Zinc, another byproduct of the defunct Tulsequah Chief mine, exceeds legal standards by over 2,000 times at the mine site. Zinc is also toxic to fish—inhibiting growth, breathing, heart function and spawning, ultimately decreasing survival. Although Bennett implies the impacts of toxic metals like copper and zinc don’t extend beyond the mine site, mining company data proved otherwise. Scientists sampled the Tulsequah River 1.4 miles downstream of mining activity, where copper and zinc still exceeded BC water quality standards by more than five and six times, respectively. But they failed to sample any further downstream than that. Consequently, data delineating the full extent of impacts to water quality and the entire salmon food web simply do not exist.

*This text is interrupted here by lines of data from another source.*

(* ===== verification/RaftNode.v ===== *)
(** * A Raft node ([src/raft/node.cpp])

    The node's state and every operation on it. A handler that takes the node's mutex
    once is one definition; a function that releases the mutex around an RPC
    ([StartElection], [ReplicateToPeer], [Propose], [ConfirmLeadershipQuorum]) is given
    by the parts it runs under the mutex, and by their composition with the RPCs'
    results. What the node keeps on disk is behind the [ReplicaOps] interface. Clock
    readings and random timeouts are arguments. *)

From Stdlib Require Import Strings.String.
From stdpp Require Import sorting.
From S2P Require Import Prelude Common BigEndian Crc32 Os WalRecord ShardedKV WalWriter DurableStorage.
From S2P Require Import RaftTypes RaftLog ClusterConfig.

(** ** The node's storage *)

(** [log_], [storage_] and the state file of a node. [None] from an append: it would
    wait for a flush that nobody runs. *)
Class ReplicaOps (R : Type) := {
  rep_entries : R -> list LogEntry;
  rep_Append : LogEntry -> R -> option (Status * LogEntry * R);
  rep_TruncateFrom : Z -> R -> Status * R;
  rep_last_applied_index : R -> Z;
  rep_ApplyCommitted : WalRecord -> R -> R;
  rep_PersistState : PersistentState -> R -> R;
  rep_LoadPersistedState : R -> Status * PersistentState * R;
  rep_LoadLog : R -> option (Status * R)
}.

(** A clock reading and a random election timeout, in milliseconds. *)
Record Clock := mkClock { now : Z; random_timeout : Z }.

Definition kTickInterval : Z := 15.
Definition kHeartbeatInterval : Z := 75.
Definition kElectionTimeoutMin : Z := 250.
Definition kElectionTimeoutMax : Z := 400.
Definition kProposeTimeout : Z := 3000.

Section Node.
Context {R : Type} `{ReplicaOps R}.

Record RaftNode := mkRaftNode {
  local_node_id_ : Z;
  config_ : ClusterConfig;
  replica_ : R;
  open_status_ : Status;
  state_ : RaftState;
  current_term_ : Z;
  voted_for_ : Z;
  leader_id_ : Z;
  commit_index_ : Z;
  election_deadline_ : Z;
  next_heartbeat_ : Z;
  next_index_ : gmap Z Z;
  match_index_ : gmap Z Z;
  last_ack_time_ : gmap Z Z
}.
(** At least [m] members of a list are no smaller than the one [m] places from the end of
    its sorted form. *)
Lemma sorted_count (l : list Z) m :
  (1 <= m <= length l)%nat ->
  (m <= length (filter (fun x : Z => (nth (length l - m) (sort_indices l) 0 <= x)%Z) l))%nat.
Proof.
  intros Hm. set (s := sort_indices l).
  assert (Hperm : s ≡ₚ l) by apply merge_sort_Permutation.
  assert (Hsorted : StronglySorted Z.le s) by (apply Sorted_StronglySorted; [apply _|apply (Sorted_merge_sort Z.le)]).
  assert (Hlen : length s = length l) by (by apply Permutation_length).
  set (c := nth (length l - m) s 0).
  assert (Hf : filter (fun x => c <= x) s ≡ₚ filter (fun x => c <= x) l) by (by apply filter_Permutation).
  rewrite <- (Permutation_length Hf). rewrite <- (take_drop (length l - m) s), filter_app, length_app.
  assert (Hdrop : filter (fun x => c <= x) (drop (length l - m) s) = drop (length l - m) s).
  { apply filter_all, Forall_forall.
    assert (Hd : StronglySorted Z.le (drop (length l - m) s)).
    { rewrite <- (take_drop (length l - m) s) in Hsorted. by apply StronglySorted_app_1_r in Hsorted. }
    assert (Hc : drop (length l - m) s = c :: drop (S (length l - m)) s).
    { unfold c. rewrite nth_lookup. destruct (s !! (length l - m)%nat) as [x|] eqn:E.
      - by apply drop_S.
      - apply lookup_ge_None in E. lia. }
    rewrite Hc in Hd |- *. apply StronglySorted_inv in Hd as [_ Hd]. rewrite Forall_forall in Hd.
    intros x [->|Hx]%elem_of_cons; [lia|by apply Hd]. }
  rewrite Hdrop, length_drop. lia.
Qed.

Lemma half_bound k : (1 <= k)%nat -> (1 <= k / 2 + 1 <= k)%nat.
Proof.
  intros Hk. destruct (Nat.eq_dec k 1%nat) as [->|]; [cbn; lia|].
  assert (k / 2 <= k - 1)%nat by (apply Nat.Div0.div_le_upper_bound; lia). lia.
Qed.

(** The indices the leader counts: its own log's end and what the peers acknowledged. *)
Definition leader_indices n : list Z := zlen (log_entries n) :: (map_to_list (match_index_ n)).*2.

(** [c] is covered by a majority of the counted indices and its entry is of this term. *)
Definition commits n (c : Z) : Prop :=
  (exists e, 1 <= c /\ log_entries n !! Z.to_nat (c - 1) = Some e /\ le_term e = current_term_ n) /\
  (length (leader_indices n) / 2 + 1 <= length (filter (fun x : Z => (c <= x)%Z) (leader_indices n)))%nat.
(* ===== verification/RaftCluster.v ===== *)
(** * A cluster of Raft nodes

    The nodes of RaftNode.v, the elections they are running and the RPCs between them.
    An event is one stretch that some thread runs under a node's mutex: the look of the
    background loop at the clock, the beginning of an election (any time later, since
    other threads run between the two), one iteration of the election's loop over
    the peers, a handler serving a request, the two halves of [ReplicateToPeer] and of
    [ConfirmLeadershipQuorum], the first half of [Propose], or the death of a process and
    its restart on what its disk holds. Requests and replies stay in the network once
    sent, so that they can be lost, delayed, reordered and delivered again. *)

From Stdlib Require Import Strings.String.
From S2P Require Import Prelude Common BigEndian Codec Crc32 Os WalRecord WalWriter RaftTypes RpcCodec RaftLog ClusterConfig.
From S2P Require Import RaftNode.

(** ** Messages: a request with its receiver; a reply with its sender and the request it answers *)

Inductive Msg :=
| MVoteReq (to : Z) (req : RequestVoteRequest)
| MVoteResp (from : Z) (req : RequestVoteRequest) (resp : RequestVoteResponse)
| MAppReq (to : Z) (req : AppendEntriesRequest)
| MAppResp (from : Z) (req : AppendEntriesRequest) (resp : AppendEntriesResponse).

#[export] Instance RequestVoteRequest_eq_dec : EqDecision RequestVoteRequest.
Proof. solve_decision. Defined.
#[export] Instance RequestVoteResponse_eq_dec : EqDecision RequestVoteResponse.
Proof. solve_decision. Defined.
#[export] Instance AppendEntriesRequest_eq_dec : EqDecision AppendEntriesRequest.
Proof. solve_decision. Defined.
#[export] Instance AppendEntriesResponse_eq_dec : EqDecision AppendEntriesResponse.
Proof. solve_decision. Defined.
#[export] Instance Msg_eq_dec : EqDecision Msg.
Proof. solve_decision. Defined.

(** The local variables of a [StartElection] under way. *)
Record Election := mkElection {
  el_req : RequestVoteRequest;
  el_rest : list Z;  (* the peers not asked yet *)
  el_votes : Z
}.

(** Whether [SendRpc] sends an append request: [EncodeClusterRequest] refuses a body that
    does not fit into a frame. The other requests of a node always fit. *)
Definition rpc_sent (req : AppendEntriesRequest) : bool :=
  Result_ok (EncodeClusterRequest (mkClusterRequest 0 ClusterOpcode.kAppendEntries (EncodeAppendEntriesRequest req))).

Section Cluster.
Context {R : Type} `{ReplicaOps R}.

Record Cluster := mkCluster {
  nodes : gmap Z (RaftNode R);
  elections : gmap Z Election;
  net : list Msg
}.

Inductive Event :=
| EvElect (i : Z) (clk : Clock)
| EvAsk (i : Z)
| EvVote (to : Z) (req : RequestVoteRequest) (clk1 clk2 : Clock)
| EvVoteReply (i : Z) (resp : option RequestVoteResponse) (clk : Clock)
| EvElected (i time : Z)
| EvReplicate (i p : Z)
| EvAppend (to : Z) (req : AppendEntriesRequest) (clk1 clk2 : Clock)
| EvAppendReply (i p : Z) (req : AppendEntriesRequest) (resp : AppendEntriesResponse) (clk : Clock)
| EvPropose (i : Z) (e : LogEntry)
| EvConfirm (i p term : Z)
| EvConfirmReply (i p acks : Z) (req : AppendEntriesRequest) (resp : AppendEntriesResponse) (clk : Clock)
| EvRestart (i : Z) (disk : R) (clk : Clock)
| EvTick (i time : Z).

Definition set_node i n (c : Cluster) : Cluster := mkCluster (<[i := n]> (nodes c)) (elections c) (net c).
Definition send m (c : Cluster) : Cluster := mkCluster (nodes c) (elections c) (m :: net c).
Definition set_election i el (c : Cluster) : Cluster := mkCluster (nodes c) (<[i := el]> (elections c)) (net c).
Definition end_election i (c : Cluster) : Cluster := mkCluster (nodes c) (delete i (elections c)) (net c).

Definition guard (b : bool) : option unit := if b then Some () else None.

(** The cluster after an event; [None]: the event cannot happen. *)
Definition exec (ev : Event) (c : Cluster) : option Cluster :=
  match ev with
  | EvElect i clk =>
      n ← nodes c !! i;
      guard (bool_decide (elections c !! i = None));;
      let '(req, n) := StartElection_begin clk n in
      Some (set_election i (mkElection req (node_id <$> other_peers n) 1) (set_node i n c))
  | EvAsk i =>
      el ← elections c !! i;
      p ← head (el_rest el);
      Some (send (MVoteReq p (el_req el)) c)
  | EvVote to req clk1 clk2 =>
      n ← nodes c !! to;
      guard (bool_decide (MVoteReq to req ∈ net c));;
      let '(resp, n) := HandleRequestVote clk1 clk2 req n in
      Some (send (MVoteResp to req resp) (set_node to n c))
  | EvVoteReply i resp clk =>
      n ← nodes c !! i;
      el ← elections c !! i;
      p ← head (el_rest el);
      guard (match resp with Some resp => bool_decide (MVoteResp p (el_req el) resp ∈ net c) | None => true end);;
      match StartElection_reply clk (rvq_term (el_req el)) (el_votes el) resp n with
      | (None, n) => Some (end_election i (set_node i n c))
      | (Some votes, n) => Some (set_election i (mkElection (el_req el) (tail (el_rest el)) votes) (set_node i n c))
      end
  | EvElected i time =>
      n ← nodes c !! i;
      el ← elections c !! i;
      guard (bool_decide (el_rest el = []));;
      Some (end_election i (set_node i (StartElection_finish time (rvq_term (el_req el)) (el_votes el) n) c))
  | EvReplicate i p =>
      n ← nodes c !! i;
      guard (bool_decide (p ∈ node_id <$> other_peers n));;
      match ReplicateToPeer_request p n with
      | (Some req, n) => Some (if rpc_sent req then send (MAppReq p req) (set_node i n c) else set_node i n c)
      | (None, n) => Some (set_node i n c)
      end
  | EvAppend to req clk1 clk2 =>
      n ← nodes c !! to;
      guard (bool_decide (MAppReq to req ∈ net c));;
      '(resp, n) ← HandleAppendEntries clk1 clk2 req n;
      Some (send (MAppResp to req resp) (set_node to n c))
  | EvAppendReply i p req resp clk =>
      n ← nodes c !! i;
      guard (bool_decide (MAppResp p req resp ∈ net c) && (aeq_leader_id req =? i));;
      n ← ReplicateToPeer_reply clk p req (Some resp) n;
      Some (set_node i n c)
  | EvPropose i e =>
      n ← nodes c !! i;
      '(_, n) ← Propose_append e n;
      Some (set_node i n c)
  | EvConfirm i p term =>
      n ← nodes c !! i;
      guard (bool_decide (p ∈ node_id <$> other_peers n));;
      match ConfirmLeadershipQuorum_request term p n with
      | (Some req, n) => Some (send (MAppReq p req) (set_node i n c))
      | (None, n) => Some (set_node i n c)
      end
  | EvConfirmReply i p acks req resp clk =>
      n ← nodes c !! i;
      guard (bool_decide (MAppResp p req resp ∈ net c) && (aeq_leader_id req =? i));;
      Some (set_node i (snd (ConfirmLeadershipQuorum_reply clk (aeq_term req) p acks (Some resp) n)) c)
  | EvRestart i disk clk =>
      n ← nodes c !! i;
      n ← RaftNode_new clk (local_node_id_ n) (config_ n) disk;
      Some (end_election i (set_node i n c))
  | EvTick i time =>
      n ← nodes c !! i;
      Some (set_node i (snd (RunLoop_tick time n)) c)
  end.

Fixpoint exec_all (evs : list Event) (c : Cluster) : option Cluster :=
  match evs with
  | [] => Some c
  | ev :: evs => c ← exec ev c; exec_all evs c
  end.

End Cluster.

Arguments Cluster R : clear implicits.
Arguments Event R : clear implicits.

(** ** Which requests are sent *)

(** The bytes that entries take in a request. *)
Definition entries_size (es : list LogEntry) : Z := zlen (concat (encode_entry <$> es)).

Lemma zlen_encode_entry e : zlen (encode_entry e) = 25 + zlen (le_key e) + zlen (le_value e).
Proof. unfold encode_entry, WriteEntry, WriteU8, WriteBytes. autorewrite with nkv_write zlen. cbn. lia. Qed.

Lemma zlen_EncodeAppendEntriesRequest req : zlen (EncodeAppendEntriesRequest req) = 40 + entries_size (aeq_entries req).
Proof. unfold EncodeAppendEntriesRequest, entries_size. rewrite WriteEntries_app. autorewrite with nkv_write zlen. lia. Qed.

Lemma rpc_sent_size req : rpc_sent req = (53 + entries_size (aeq_entries req) <=? kMaxPayloadSize).
Proof.
  unfold rpc_sent. rewrite EncodeClusterRequest_eq. cbn [payload_of]. rewrite zlen_payload_ClusterRequest. cbn [clreq_body].
  rewrite zlen_EncodeAppendEntriesRequest.
  destruct (Z.ltb_spec kMaxPayloadSize (8 + 1 + 4 + (40 + entries_size (aeq_entries req))));
    destruct (Z.leb_spec (53 + entries_size (aeq_entries req)) kMaxPayloadSize); (reflexivity || lia).
Qed.

Lemma entries_size_app es es' : entries_size (es ++ es') = entries_size es + entries_size es'.
Proof. unfold entries_size. rewrite fmap_app, concat_app. apply zlen_app. Qed.

Lemma entries_size_nonneg es : 0 <= entries_size es.
Proof. apply zlen_nonneg. Qed.

Lemma entries_size_drop k es : entries_size (drop k es) <= entries_size es.
Proof. rewrite <- (take_drop k es) at 2. rewrite entries_size_app. pose proof (entries_size_nonneg (take k es)). lia. Qed.

(** The empty requests of [ConfirmLeadershipQuorum] are sent. *)
Lemma rpc_sent_empty req : aeq_entries req = [] -> rpc_sent req = true.
Proof. intros E. rewrite rpc_sent_size, E. reflexivity. Qed.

The water quality in and around Tulsequah Chief is so degraded, Chieftain Metals is currently violating permit requirements, Canadian federal law and a Memorandum of Understanding with the Taku River Tlingit First Nation. In 2009, when a Senior Enforcement Officer for Environment Canada collected water from the mine site for analysis, it caused 100 percent fish mortality in less than three hours. That prompted the agency to order immediate cleanup of the site. In response, Chieftain invested millions in a wastewater treatment plant which operated for less than four months. Complaining of the high cost of operation, Chieftain Metals pulled the plug on the treatment plant in June 2012, and concentrations of heavy metals again skyrocketed to lethal levels. In a post-mortem analysis of the plant, Chieftain concluded that impacts from mine waste to fish cannot be prevented until waste rock from past mining is capped.
Although less shocking in appearance, the situation at Tulsequah Chief is as unconscionable as last year’s tailings dam disaster at BC’s Mount Polley Mine, which released billions of gallons of toxic tailings into the Fraser watershed. The uncontrolled, decades-long release of toxic metals into the Taku’s world-class salmon watershed must end immediately — either with resumed water treatment or capping waste rock. During his recent visit, Minister Bennett was quick to assure Alaskans that Mount Polley was an exception and not part of a pattern in BC, and that British Columbians “care about the natural environment … and are not going to take irresponsible chances.” But actions speak louder than words. In light of rapidly expanding mining activity in BC’s transboundary region, Tulsequah Chief stands as the test of Minister Bennett’s and the BC government’s commitment to responsible mining. And so far, they are failing.
•Sarah O’Neal is a PhD student in salmon ecology at the University of Washington with 18 years of experience conducting research in salmon ecosystems in the Pacific Northwest, British Columbia and Alaska.